I quote the following to my congregation at least once each year. It speaks to
me of what redemption looks like as God redemptively transforms us from
mud into a beautiful ceramic cup to be filled and poured out in God’s name.
I will do more than belong--I will participate.
I will do more than care--I will help.
I will do more than believe--I will practice.
I will do more than be fair—I will be kind.
I will do more than forgive—I will be gracious.
I will do more than earn--I will enrich.
I will do more than teach--I will inspire.
I will do more than give--I will serve.
I will do more than live--I will grow.
I will do more than be friendly--I will be a friend.
I will do more than belong--I will participate.
I will do more than care--I will help.
[William Arthur Ward, American editor, scholar, author, pastor and teacher]

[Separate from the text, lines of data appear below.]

(* ===== verification/LineWalk.v ===== *)
(** * LineWalk: the line drawing of the path queries

    [CMicroPather::RefinePath] ([terrain/path/MicroPather.cpp], the lambda [IsStraightLine]) and
    [CQueryLineMap::IsSafeLine] ([terrain/path/QueryLineMap.cpp]) walk from one cell to another
    with the same incremental loop, Bresenham's for all octants, and test every cell they enter.
    This file has the loop once, with the test as an argument, and proves that the cells it enters
    are those of the ideal line, rounded. *)

From S2P Require Import Prelude.

Section draw.
(** The test of a cell: [None] when it is undefined, [true] when the walk goes on. *)
Context (ok : Z → Z → option bool).

(** The [for] loop; [dy] is not positive, [err] is the error value. *)
Fixpoint draw (fuel : nat) (dx dy sx sy x1 y1 x y err : Z) : option bool :=
  match fuel with
  | O => None
  | S fuel =>
      let e2 := 2 * err in
      if decide (e2 >= dy ∧ x = x1) then Some true else
      let '(err', x') := if decide (e2 >= dy) then (err + dy, x + sx) else (err, x) in
      if decide (e2 <= dx ∧ y = y1) then Some true else
      let '(err', y') := if decide (e2 <= dx) then (err' + dx, y + sy) else (err', y) in
      good ← ok x' y';
      if (good : bool) then draw fuel dx dy sx sy x1 y1 x' y' err' else Some false
  end.

(** The line from [(x0, y0)] to [(x1, y1)]: one iteration per cell, and one that leaves the loop. *)
Definition line (x0 y0 x1 y1 : Z) : option bool :=
  let dx := Z.abs (x1 - x0) in
  let sx := if decide (x0 < x1) then 1 else -1 in
  let dy := - Z.abs (y1 - y0) in
  let sy := if decide (y0 < y1) then 1 else -1 in
  draw (S (Z.to_nat (Z.max dx (- dy)))) dx dy sx sy x1 y1 x0 y0 (dx + dy).

(** ** The ideal line *)

(** The cells are tested in order, up to the first that fails. *)
Fixpoint all_ok (l : list (Z * Z)) : option bool :=
  match l with
  | [] => Some true
  | (x, y) :: l => good ← ok x y; if (good : bool) then all_ok l else Some false
  end.
End draw.

(** [k * m / n] rounded to the nearest integer, halves up. *)
Definition nearest (k m n : Z) : Z := (2 * k * m + n) / (2 * n).

(** Cell [k] of the line: on each axis the rounded share of the way. *)
Definition line_cell (x0 y0 x1 y1 k : Z) : Z * Z :=
  let dx := Z.abs (x1 - x0) in
  let dy := Z.abs (y1 - y0) in
  let n := Z.max dx dy in
  (x0 + Z.sgn (x1 - x0) * nearest k dx n, y0 + Z.sgn (y1 - y0) * nearest k dy n).

Definition line_cells (x0 y0 x1 y1 : Z) : list (Z * Z) :=
  line_cell x0 y0 x1 y1 <$> seqZ 1 (Z.max (Z.abs (x1 - x0)) (Z.abs (y1 - y0))).

Lemma nearest_spec k m n : 0 < n → 2 * n * nearest k m n <= 2 * k * m + n < 2 * n * (nearest k m n + 1).
Proof. intros Hn. unfold nearest. pose proof (Z.div_mod (2 * k * m + n) (2 * n)). pose proof (Z.mod_pos_bound (2 * k * m + n) (2 * n)). nia. Qed.

Lemma nearest_eq k m n v : 0 < n → 2 * n * v <= 2 * k * m + n < 2 * n * (v + 1) → nearest k m n = v.
Proof. intros Hn Hv. pose proof (nearest_spec k m n Hn). nia. Qed.

Lemma nearest_range k m n : 0 <= k <= n → 0 < n → 0 <= m → 0 <= nearest k m n <= m.
Proof. intros Hk Hn Hm. pose proof (nearest_spec k m n Hn). set (v := nearest k m n) in *. nia. Qed.

Lemma nearest_full k n : 0 < n → nearest k n n = k.
Proof. intros Hn. apply nearest_eq; nia. Qed.

Lemma nearest_end m n : 0 < n → nearest n m n = m.
Proof. intros Hn. apply nearest_eq; nia. Qed.

(** The share grows by at most one with every step, and does so when the error says so. *)
Lemma nearest_next k m n : 0 < n → 0 <= m <= n →
  nearest (k + 1) m n = (if decide ((2 * nearest k m n + 1) * n <= 2 * (k + 1) * m) then nearest k m n + 1 else nearest k m n).
Proof.
  intros Hn Hm. pose proof (nearest_spec k m n Hn). set (v := nearest k m n) in *.
  case_decide; apply nearest_eq; nia.
Qed.

Section line.
Context (ok : Z → Z → option bool).
Context (x0 y0 x1 y1 : Z).

Abbreviation D := (Z.abs (x1 - x0)).
Abbreviation E := (Z.abs (y1 - y0)).
Abbreviation n := (Z.max D E).
Abbreviation sx := (if decide (x0 < x1) then 1 else -1).
Abbreviation sy := (if decide (y0 < y1) then 1 else -1).

Lemma step_sgn u v d : 0 <= d <= Z.abs (v - u) → Z.sgn (v - u) * d = (if decide (u < v) then 1 else -1) * d.
Proof. intros Hd. case_decide; [rewrite Z.sgn_pos by lia; lia|]. destruct (decide (u = v)) as [->|]; [lia|]. rewrite Z.sgn_neg by lia. lia. Qed.

(** Both axes: the step is taken exactly when the rounded share grows. *)
Lemma both_steps k a b :
  0 < n → 0 <= k → a = nearest k D n → b = nearest k E n →
  let e2 := 2 * ((b + 1) * D - (a + 1) * E) in
  (k < n → nearest (k + 1) D n = (if decide (e2 >= - E) then a + 1 else a) ∧
           nearest (k + 1) E n = (if decide (e2 <= D) then b + 1 else b) ∧
           ¬ (e2 >= - E ∧ a = D) ∧ ¬ (e2 <= D ∧ b = E)) ∧
  (k = n → (e2 >= - E ∧ a = D) ∨ (e2 <= D ∧ b = E)).
Proof.
  intros Hn Hk Ha Hb. cbv zeta.
  pose proof (nearest_spec k D n Hn) as HsD. rewrite <-Ha in HsD. pose proof (nearest_spec k E n Hn) as HsE. rewrite <-Hb in HsE.
  rewrite (nearest_next k D n Hn ltac:(lia)), (nearest_next k E n Hn ltac:(lia)), <-Ha, <-Hb.
  destruct (Z.le_ge_cases E D) as [Hle|Hle].
  - replace n with D in * by lia. rewrite nearest_full in Ha by lia. subst a. split.
    + intros Hkn. split_and!; repeat case_decide; try nia; try lia.
    + intros ->. left. nia.
  - replace n with E in * by lia. rewrite nearest_full in Hb by lia. subst b. split.
    + intros Hkn. split_and!; repeat case_decide; try nia; try lia.
    + intros ->. rewrite nearest_end in Ha by lia. subst a. nia.
Qed.

Lemma draw_cells k fuel :
  0 < n → 0 <= k <= n → (Z.to_nat (n - k) < fuel)%nat →
  draw ok fuel D (- E) sx sy x1 y1 (x0 + sx * nearest k D n) (y0 + sy * nearest k E n)
    ((nearest k E n + 1) * D - (nearest k D n + 1) * E) =
  all_ok ok (line_cell x0 y0 x1 y1 <$> seqZ (k + 1) (n - k)).
Proof.
  intros Hn. revert k. induction fuel as [|fuel IH]; intros k Hk Hf; [lia|].
  destruct (both_steps k _ _ Hn ltac:(lia) eq_refl eq_refl) as [Hstep Hend].
  set (a := nearest k D n) in *. set (b := nearest k E n) in *.
  assert (0 <= a <= D) as Hab by (apply nearest_range; lia). assert (0 <= b <= E) as Hbb by (apply nearest_range; lia).
  assert (x0 + sx * a = x1 ↔ a = D) as Hxe by (clear - Hab; case_decide; lia).
  assert (y0 + sy * b = y1 ↔ b = E) as Hye by (clear - Hbb; case_decide; lia).
  rewrite <-Hxe, <-Hye in Hend. rewrite <-Hxe, <-Hye in Hstep. simpl draw. destruct (decide (k = n)) as [->|Hkn].
  - rewrite Z.sub_diag. simpl all_ok. specialize (Hend eq_refl). decide_goal as [_|Hx]; [done|].
    destruct (decide (2 * ((b + 1) * D - (a + 1) * E) >= - E)); rewrite decide_True by tauto; done.
  - destruct (Hstep ltac:(lia)) as (Ha & Hb & Hxn & Hyn). rewrite decide_False by done.
    rewrite seqZ_cons by lia. replace (Z.succ (k + 1)) with (k + 1 + 1) by lia.
    replace (Z.pred (n - k)) with (n - (k + 1)) by lia. cbn [fmap list_fmap all_ok].
    assert (line_cell x0 y0 x1 y1 (k + 1) = (x0 + sx * nearest (k + 1) D n, y0 + sy * nearest (k + 1) E n)) as ->.
    { unfold line_cell. f_equal; f_equal; apply step_sgn, nearest_range; lia. }
    rewrite <-(IH (k + 1)) by lia. rewrite Ha, Hb.
    replace (x0 + sx * a + sx) with (x0 + sx * (a + 1)) by ring. replace (y0 + sy * b + sy) with (y0 + sy * (b + 1)) by ring.
    repeat (case_decide; try tauto); destruct (ok _ _) as [[]|]; try done; cbn [mbind option_bind]; f_equal; ring.
Qed.

(** The loop ends, enters the cells of the ideal line in order, and answers whether all of them pass. *)
Lemma line_ideal : line ok x0 y0 x1 y1 = all_ok ok (line_cells x0 y0 x1 y1).
Proof.
  unfold line, line_cells. destruct (decide (n = 0)) as [H0|H0].
  - rewrite H0. assert (x1 = x0) as -> by lia. assert (y1 = y0) as -> by lia. rewrite !Z.sub_diag. simpl.
    rewrite decide_True by lia. done.
  - rewrite Z.opp_involutive. transitivity (all_ok ok (line_cell x0 y0 x1 y1 <$> seqZ (0 + 1) (n - 0))).
    2:{ by rewrite Z.sub_0_r. }
    rewrite <-(draw_cells 0 (S (Z.to_nat n))) by lia.
    assert (∀ m, 0 <= m <= n → nearest 0 m n = 0) as Hz by (intros; apply nearest_eq; lia).
    rewrite !Hz by lia. f_equal; ring.
Qed.
End line.

(** The line ends in its end cell. *)
Lemma line_cells_last x0 y0 x1 y1 : (x0, y0) ≠ (x1, y1) → last (line_cells x0 y0 x1 y1) = Some (x1, y1).
Proof.
  intros Hne. unfold line_cells. set (n := Z.max _ _).
  assert (0 < n) as Hn by (destruct (decide (x0 = x1)), (decide (y0 = y1)); subst; [done|lia..]).
  replace n with ((n - 1) + 1) by lia. rewrite seqZ_app, fmap_app, last_app by lia. simpl.
  f_equal. unfold line_cell. cbv zeta. fold n. replace (1 + (n - 1)) with n by lia. rewrite !nearest_end by done. f_equal; lia.
Qed.

(** Every cell of the line lies in the rectangle of its end points. *)
Lemma line_cells_box x0 y0 x1 y1 x y :
  (x, y) ∈ line_cells x0 y0 x1 y1 →
  Z.min x0 x1 <= x <= Z.max x0 x1 ∧ Z.min y0 y1 <= y <= Z.max y0 y1.
Proof.
  unfold line_cells. set (n := Z.max _ _). intros (k & [= -> ->] & Hk%elem_of_seqZ)%list_elem_of_fmap. fold n.
  assert (0 < n) as Hn by lia.
  assert (∀ u v, Z.abs (v - u) <= n → Z.min u v <= u + Z.sgn (v - u) * nearest k (Z.abs (v - u)) n <= Z.max u v) as H.
  { intros u v Hm. pose proof (nearest_range k (Z.abs (v - u)) n ltac:(lia) Hn ltac:(lia)).
    rewrite step_sgn by done. case_decide; lia. }
  split; apply H; lia.
Qed.

(** Two consecutive cells of the walk, the start included, are neighbours. *)
Lemma line_cells_adjacent x0 y0 x1 y1 k :
  let n := Z.max (Z.abs (x1 - x0)) (Z.abs (y1 - y0)) in
  0 <= k < n →
  let c := line_cell x0 y0 x1 y1 k in
  let d := line_cell x0 y0 x1 y1 (k + 1) in
  Z.max (Z.abs (d.1 - c.1)) (Z.abs (d.2 - c.2)) = 1.
Proof.
  cbv zeta. intros Hk. set (n := Z.max _ _) in *. unfold line_cell. fold n. simpl fst. simpl snd. assert (0 < n) as Hn by lia.
  rewrite (nearest_next k (Z.abs (x1 - x0)) n), (nearest_next k (Z.abs (y1 - y0)) n) by lia.
  pose proof (nearest_spec k (Z.abs (x1 - x0)) n Hn). pose proof (nearest_spec k (Z.abs (y1 - y0)) n Hn).
  destruct (Z.le_ge_cases (Z.abs (y1 - y0)) (Z.abs (x1 - x0))).
  - replace n with (Z.abs (x1 - x0)) in * by lia. rewrite nearest_full in * by lia. rewrite decide_True by nia. case_decide; lia.
  - replace n with (Z.abs (y1 - y0)) in * by lia. rewrite (nearest_full _ (Z.abs (y1 - y0))) in * by lia.
    rewrite (decide_True (P := (2 * k + 1) * _ <= _)) by nia. case_decide; lia.
Qed.

Lemma all_ok_true ok l : all_ok ok l = Some true ↔ Forall (λ c, ok c.1 c.2 = Some true) l.
Proof.
  induction l as [|[x y] l IH]; simpl; [done|]. rewrite Forall_cons, <-IH. simpl.
  destruct (ok x y) as [[]|]; cbn [mbind option_bind]; intuition congruence.
Qed.

Lemma all_ok_total ok l : (∀ x y, (x, y) ∈ l → ∃ b, ok x y = Some b) → ∃ b, all_ok ok l = Some b.
Proof.
  induction l as [|[x y] l IH]; simpl; intros H; [by exists true|].
  destruct (H x y) as [[] ->]; [by left| |by exists false]. cbn [mbind option_bind]. apply IH. intros. apply H. by right.
Qed.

We can “speak” of our redemption by the way we live, living as the redeemed
men and women of God.
Author of abundant living, bless us to be helpful, hopeful, useful, careful,
faithful, thoughtful, graceful, merciful, peaceful, and prayerful, so that our
lives will be meaningful, plentiful, beautiful, and manifesting a fuller
Rev. Jack Brown
Olivet Congregational Church
Third Friday of Advent
"Who are you?" Boaz asked. ‘I am your servant Ruth,’ she said. ‘Spread the
corner of your garment over me, since you are a kinsman-redeemer.’ Ruth 3:9
A kinsman-redeemer is a close relative who would buy the dead man's
property and take his widow into his home to care for her. How interesting,
that as Boaz accepted the kinsman-redeemer responsibility, he eagerly did
so, because he loved Ruth. No one had to force him or guilt him into it. He
was already smitten with her. When the original kinsman-redeemer opted
out, Boaz was only too happy to step in.
Jesus is our Kinsman-Redeemer. He all too willingly gave his life, because he
was smitten with love for all of us. He became our protector, and with
witnesses, instead of offering his sandal as promise of sealing the deal, Jesus
laid down his life and covered us with the corner of his garment. Do you
suppose that is why the sky was overcast as he hung on the cross? Was that
Jesus' way of covering us with the corner of his garment? The swaddling cloth
for the newborn in the manger would become the covering for each of us.
How amazing it is that we have a Kinsman-Redeemer who will never leave or
forsake us, and is more in love with us than Boaz ever could be with Ruth.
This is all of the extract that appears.